From a gay circle of artists in Paris where he is seeing Whistler, Pennell and Abbey, with Dana Gibson, Davis writes, "Say you do not mind waiting until the middle of August for me, and when I come back this time I shall make a long stay with you at Marion and tell you lots of things I have not written about."
"I look forward already over the miles and days and months and just see us sitting together at Marion and telling each other how good it is to be together again and holding each other's hands".
He has decided that "instead of being a cafe-chantant singer I should like to be an Austrian baron and own a castle on a hill with a red roofed village around it."
Marion appropriates $18,219 at the town meeting! "Of 36 towns reporting as shown by the Highway Commissioner's report our town pays higher taxes for men and teams than any other of the towns doing the kind of work we do, but we do not advise a reduction in wages."

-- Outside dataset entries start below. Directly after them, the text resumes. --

(* ===== verification/ToolCache.v ===== *)
(** The tool-result cache of the agent loop
    ([aura-agent/src/agent_loop/cache.rs, tool_execution.rs, search_cache.rs]) and
    the text the [read_file] tool returns ([aura-tools/src/fs_tools/read.rs]),
    which the cache cuts windows out of.

    [serde_json::Value::to_string] is [json_to_string]; reading it back is the
    parameter [json_from_str].  Line numbers and sizes are [usize] values in [Z];
    paths are Unix paths. *)
From S2P Require Import Prelude Values Utf8 Text CoreTypes Exec Compaction LoopTypes.
From stdpp Require Import list sorting pretty.
From Stdlib Require Import Ascii Strings.Byte.

(** [serde_json::from_str]. *)
Class JsonFromStr := json_from_str : string -> option json.
Class JsonFromStrOk `{JsonText} `{JsonFromStr} : Prop :=
  json_from_to v : json_from_str (json_to_string v) = Some v.

Record ReadRangeEntry := {
  rre_start_line : option Z;
  rre_end_line : option Z;
  rre_rendered : string;
}.
Record ToolResultCache := {
  tcache_exact : gmap string string;
  tcache_fuzzy : gmap string string;
  tcache_ranges : gmap string (list ReadRangeEntry);
}.
Definition ToolResultCache_default : ToolResultCache :=
  {| tcache_exact := ∅; tcache_fuzzy := ∅; tcache_ranges := ∅ |}.

Definition usize_max : Z := u64_max.
Definition nul : ascii := "000".
Definition nul_text : string := String nul EmptyString.
Definition is_cacheable (tool_name : string) : bool := bool_decide (tool_name ∈ CACHEABLE_TOOLS).

(** * The text of [read_file]

    [fs_read] on the contents of a file that was found; [None] where the slice
    [lines\[(start - 1)..end\]] panics. *)
Definition truncation_marker (dropped total : Z) : string :=
  nl +++ "... [truncated " +++ fmt_Z dropped +++ " of " +++ fmt_Z total
  +++ " bytes; use start_line/end_line for slicing or pass max_bytes to read more.]".
Definition numbered (n : Z) (line : string) : string := pad_left 6 (fmt_Z n) +++ "|" +++ line.
Fixpoint number_from (n : Z) (ls : list string) : list string :=
  match ls with [] => [] | l :: r => numbered n l :: number_from (n + 1) r end.
(** [lines\[(start - 1)..end\]]. *)
Definition line_range (ls : list string) (start last : Z) : list string :=
  take (Z.to_nat (last - (start - 1))) (drop (Z.to_nat (start - 1)) ls).
Definition loaded (contents : bytes) (max_bytes : Z) : bytes :=
  let size := Z.of_nat (length contents) in
  if (max_bytes <? size)%Z
  then take (Z.to_nat max_bytes) contents ++ string_to_bytes (truncation_marker (size - max_bytes) size)
  else contents.
Definition cut_output (output : string) (max_bytes : Z) : string :=
  if (max_bytes <? str_len output)%Z then
    let l := string_to_bytes output in
    let idx := char_boundary l (Z.to_nat max_bytes) in
    String.string_of_list_byte (take idx l)
    +++ truncation_marker (str_len output - Z.of_nat idx) (str_len output)
  else output.
Definition fs_read (contents : bytes) (max_bytes : Z) (start_line end_line : option Z) : option string :=
  let text := from_utf8_lossy (loaded contents max_bytes) in
  match start_line, end_line with
  | None, None => Some text
  | _, _ =>
      let ls := lines text in
      let total := Z.of_nat (length ls) in
      let start := Z.max 1 (default 1 start_line)%Z in
      let last := Z.min total (default total end_line) in
      if (total <? start)%Z
      then Some ("(file has " +++ fmt_Z total +++ " lines, requested start_line=" +++ fmt_Z start +++ ")")
      else if (last <? start - 1)%Z then None
      else Some (cut_output (str_join nl (number_from start (line_range ls start last))) max_bytes)
  end.

(** * Paths *)
Definition canonical_tool_path (path : string) : string :=
  let s := string_map (fun c => if bool_decide (c = "\"%char) then "/"%char else c) path in
  trim_end_matches (fun c => bool_decide (c = "/"%char)) (trim_start_matches "./" s).
Definition extract_path_arg (input : json) : option string :=
  raw ← json_get "path" input ≫= json_as_str;
  let raw := trim raw in
  if bool_decide (raw = "") then None else Some (canonical_tool_path raw).
Definition paths_overlap (a b : string) : bool :=
  if bool_decide (a = "") || bool_decide (b = "") then false
  else bool_decide (a = b) || path_starts_with a b || path_starts_with b a.

(** * Windows of a file *)
Definition read_file_window (input : json) : option (string * option Z * option Z) :=
  path ← extract_path_arg input;
  Some (path, json_get "start_line" input ≫= json_as_u64, json_get "end_line" input ≫= json_as_u64).
Definition entry_covers (e : ReadRangeEntry) (req_start req_end : option Z) : bool :=
  match rre_start_line e, rre_end_line e with
  | None, None => true
  | s, l =>
      let want_start := Z.max 1 (default 1 req_start)%Z in
      let want_end := default usize_max req_end in
      ((default 1 s <=? want_start) && (want_end <=? default usize_max l))%Z
  end.
Definition in_window (want_start want_end : Z) (row : string) : bool :=
  match split_once "|" row with
  | Some (prefix, _) =>
      match parse_usize (trim prefix) with
      | Some n => ((want_start <=? n) && (n <=? want_end))%Z
      | None => false
      end
  | None => false
  end.
Definition slice_line_numbered (rendered : string) (want_start want_end : Z) : option string :=
  match List.filter (in_window want_start want_end) (split_on newline rendered) with
  | [] => None
  | kept => Some (str_join nl kept)
  end.
Definition slice_raw_to_line_numbered (rendered : string) (want_start want_end : Z) : option string :=
  let ls := lines rendered in
  let total := Z.of_nat (length ls) in
  if ((total =? 0) || (total <? want_start))%Z then None
  else
    let last := Z.min total want_end in
    let start := Z.max 1 want_start in
    if (last <? start)%Z then None
    else Some (str_join nl (number_from start (line_range ls start last))).
Definition TRUNCATION_MARKER : string := nl +++ "... [truncated".
Definition slice_entry (e : ReadRangeEntry) (req_start req_end : option Z) : option string :=
  if contains TRUNCATION_MARKER (rre_rendered e) then None
  else
    let want_start := Z.max 1 (default 1 req_start)%Z in
    let want_end := default usize_max req_end in
    if (want_end <? want_start)%Z then None
    else match rre_start_line e, rre_end_line e with
         | None, None => slice_raw_to_line_numbered (rre_rendered e) want_start want_end
         | _, _ => slice_line_numbered (rre_rendered e) want_start want_end
         end.
Fixpoint first_slice (entries : list ReadRangeEntry) (req_start req_end : option Z) : option string :=
  match entries with
  | [] => None
  | e :: rest =>
      match (if entry_covers e req_start req_end then slice_entry e req_start req_end else None) with
      | Some s => Some s
      | None => first_slice rest req_start req_end
      end
  end.
Definition range_cache_lookup (cache : ToolResultCache) (input : json) : option string :=
  '(path, req_start, req_end) ← read_file_window input;
  entries ← tcache_ranges cache !! path;
  first_slice entries req_start req_end.
Definition entry_strictly_covers (outer inner : ReadRangeEntry) : bool :=
  match rre_start_line outer, rre_end_line outer with
  | None, None => true
  | s, l =>
      ((default 1 s <=? default 1 (rre_start_line inner))
       && (default usize_max (rre_end_line inner) <=? default usize_max l))%Z
  end.
Definition insert_read_range_entry (cache : ToolResultCache) (input : json) (rendered : string)
  : ToolResultCache :=
  match read_file_window input with
  | None => cache
  | Some (path, start_line, end_line) =>
      let e := {| rre_start_line := start_line; rre_end_line := end_line; rre_rendered := rendered |} in
      let old := default [] (tcache_ranges cache !! path) in
      {| tcache_exact := tcache_exact cache; tcache_fuzzy := tcache_fuzzy cache;
         tcache_ranges :=
           <[path := List.filter (fun x => negb (entry_strictly_covers e x)) old ++ [e]]>
             (tcache_ranges cache) |}
  end.

Section Cache.
Context `{JsonText} `{JsonFromStr}.

(** * Keys *)
Definition tool_result_cache_key (tool_name : string) (input : json) : string :=
  tool_name +++ nul_text +++ json_to_string input.

Definition value_to_display (v : json) : string :=
  match v with JString s => s | other => json_to_string other end.
Definition normalize_scalar (raw : option string) : string :=
  match raw with Some s => to_ascii_lowercase (trim s) | None => "" end.
Definition normalize_path (raw : option string) : string :=
  match raw with
  | None => ""
  | Some raw =>
      let trimmed := trim raw in
      if bool_decide (trimmed = "") then ""
      else
        let unified := string_map (fun c => if bool_decide (c = "\"%char) then "/"%char else c) trimmed in
        to_ascii_lowercase (trim_end_matches (fun c => bool_decide (c = "/"%char)) unified)
  end.
Fixpoint dedup (seen : list string) (l : list string) : list string :=
  match l with
  | [] => []
  | s :: r => if bool_decide (s ∈ seen) then dedup seen r else s :: dedup (s :: seen) r
  end.
Definition str_le (a b : string) : Prop := lex_le (string_to_bytes a) (string_to_bytes b) = true.
#[local] Instance str_le_dec a b : Decision (str_le a b).
Proof. unfold str_le. apply _. Defined.
Definition normalize_pattern (raw : option string) : string :=
  match raw with
  | None => ""
  | Some raw =>
      let pieces := List.filter (fun p => negb (bool_decide (p = "")))
                      ((fun p => to_ascii_lowercase (trim p)) <$> split_on "|" raw) in
      str_join "|" (merge_sort str_le (dedup [] pieces))
  end.
Definition build_key (tool pattern include path ctx : string) : string :=
  tool +++ nul_text +++ "pattern=" +++ pattern +++ nul_text +++ "include=" +++ include
  +++ nul_text +++ "path=" +++ path +++ nul_text +++ "ctx=" +++ ctx.
Definition str_arg (k : string) (input : json) : option string := json_get k input ≫= json_as_str.
Definition normalized_search_key (tool : string) (input : json) : option string :=
  if bool_decide (tool = "search_code") then
    Some (build_key "search_code" (normalize_pattern (str_arg "pattern" input))
            (normalize_scalar (str_arg "include" input)) (normalize_path (str_arg "path" input))
            (normalize_scalar (value_to_display <$> json_get "context_lines" input)))
  else if bool_decide (tool = "find_files") then
    let pattern := match str_arg "pattern" input with Some p => Some p | None => str_arg "glob" input end in
    Some (build_key "find_files" (normalize_pattern pattern) "" (normalize_path (str_arg "path" input)) "")
  else None.

(** * Lookup *)
Definition cached_tool_result (call : ToolCallInfo) (content : string) : ToolCallResult :=
  ToolCallResult_success (tc_id call) content.
Definition cache_lookup (cache : ToolResultCache) (tc : ToolCallInfo) : option string :=
  if negb (is_cacheable (tc_name tc)) then None
  else match tcache_exact cache !! tool_result_cache_key (tc_name tc) (tc_input tc) with
       | Some hit => Some hit
       | None =>
           match (if bool_decide (tc_name tc = "read_file")
                  then range_cache_lookup cache (tc_input tc) else None) with
           | Some hit => Some hit
           | None =>
               fkey ← normalized_search_key (tc_name tc) (tc_input tc);
               tcache_fuzzy cache !! fkey
           end
       end.
Fixpoint split_cached (tool_calls : list ToolCallInfo) (cache : ToolResultCache)
  : list ToolCallResult * list ToolCallInfo :=
  match tool_calls with
  | [] => ([], [])
  | tc :: rest =>
      let '(cached, uncached) := split_cached rest cache in
      match cache_lookup cache tc with
      | Some hit => (cached_tool_result tc hit :: cached, uncached)
      | None => (cached, tc :: uncached)
      end
  end.

(** * Update *)
Definition cached_input_path (canonical_input : string) : option string :=
  json_from_str canonical_input ≫= extract_path_arg.
Definition key_dropped (write_paths : list string) (key : string) : bool :=
  match split_once nul key with
  | None => false
  | Some (tool_name, canonical_input) =>
      if bool_decide (tool_name = "search_code") || bool_decide (tool_name = "find_files") then true
      else match cached_input_path canonical_input with
           | Some p => existsb (fun w => paths_overlap w p) write_paths
           | None => false
           end
  end.
Definition invalidate_on_writes (cache : ToolResultCache) (write_paths : list string)
  : ToolResultCache := {|
  tcache_exact := filter (fun kv => key_dropped write_paths (fst kv) = false) (tcache_exact cache);
  tcache_fuzzy := ∅;
  tcache_ranges :=
    filter (fun kv => existsb (fun w => paths_overlap w (fst kv)) write_paths = false)
      (tcache_ranges cache) |}.
Definition written_path (executed : list ToolCallResult) (tc : ToolCallInfo) : option string :=
  if is_write_tool (tc_name tc)
     && existsb (fun r => bool_decide (tcr_tool_use_id r = tc_id tc) && negb (tcr_is_error r)) executed
  then extract_path_arg (tc_input tc) else None.
Definition cache_result (uncached : list ToolCallInfo) (cache : ToolResultCache) (r : ToolCallResult)
  : ToolResultCache :=
  match List.find (fun t => bool_decide (tc_id t = tcr_tool_use_id r)) uncached with
  | None => cache
  | Some tc =>
      if is_cacheable (tc_name tc) && negb (tcr_is_error r) then
        let exact :=
          <[tool_result_cache_key (tc_name tc) (tc_input tc) := tcr_content r]> (tcache_exact cache) in
        let fuzzy :=
          match normalized_search_key (tc_name tc) (tc_input tc) with
          | Some fkey => <[fkey := tcr_content r]> (tcache_fuzzy cache)
          | None => tcache_fuzzy cache
          end in
        let cache := {| tcache_exact := exact; tcache_fuzzy := fuzzy;
                        tcache_ranges := tcache_ranges cache |} in
        if bool_decide (tc_name tc = "read_file")
        then insert_read_range_entry cache (tc_input tc) (tcr_content r) else cache
      else cache
  end.
Definition update_cache (cache : ToolResultCache) (uncached : list ToolCallInfo)
    (executed : list ToolCallResult) : ToolResultCache :=
  let write_paths := omap (written_path executed) uncached in
  let cache := if bool_decide (write_paths = []) then cache else invalidate_on_writes cache write_paths in
  foldl (cache_result uncached) cache executed.
End Cache.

The oil lights drip, and the stone walls and boulders are crushed and "laid 6 in. thick at 72 rds. at $5.90 a rd".
"Put in 11/2 miles of good stone road!" and out in the middle west somebody is trying out a machine that is going to change the "good stone" roads to black oiled highways.
Hard times in the country, and the selectmen feed 221 tramps.
On July 15, Davis is riding home from a supper Henry Irving gave to Bernhart and Rejane with Ellen Terry in a red cardinal cape made from Irving's robe.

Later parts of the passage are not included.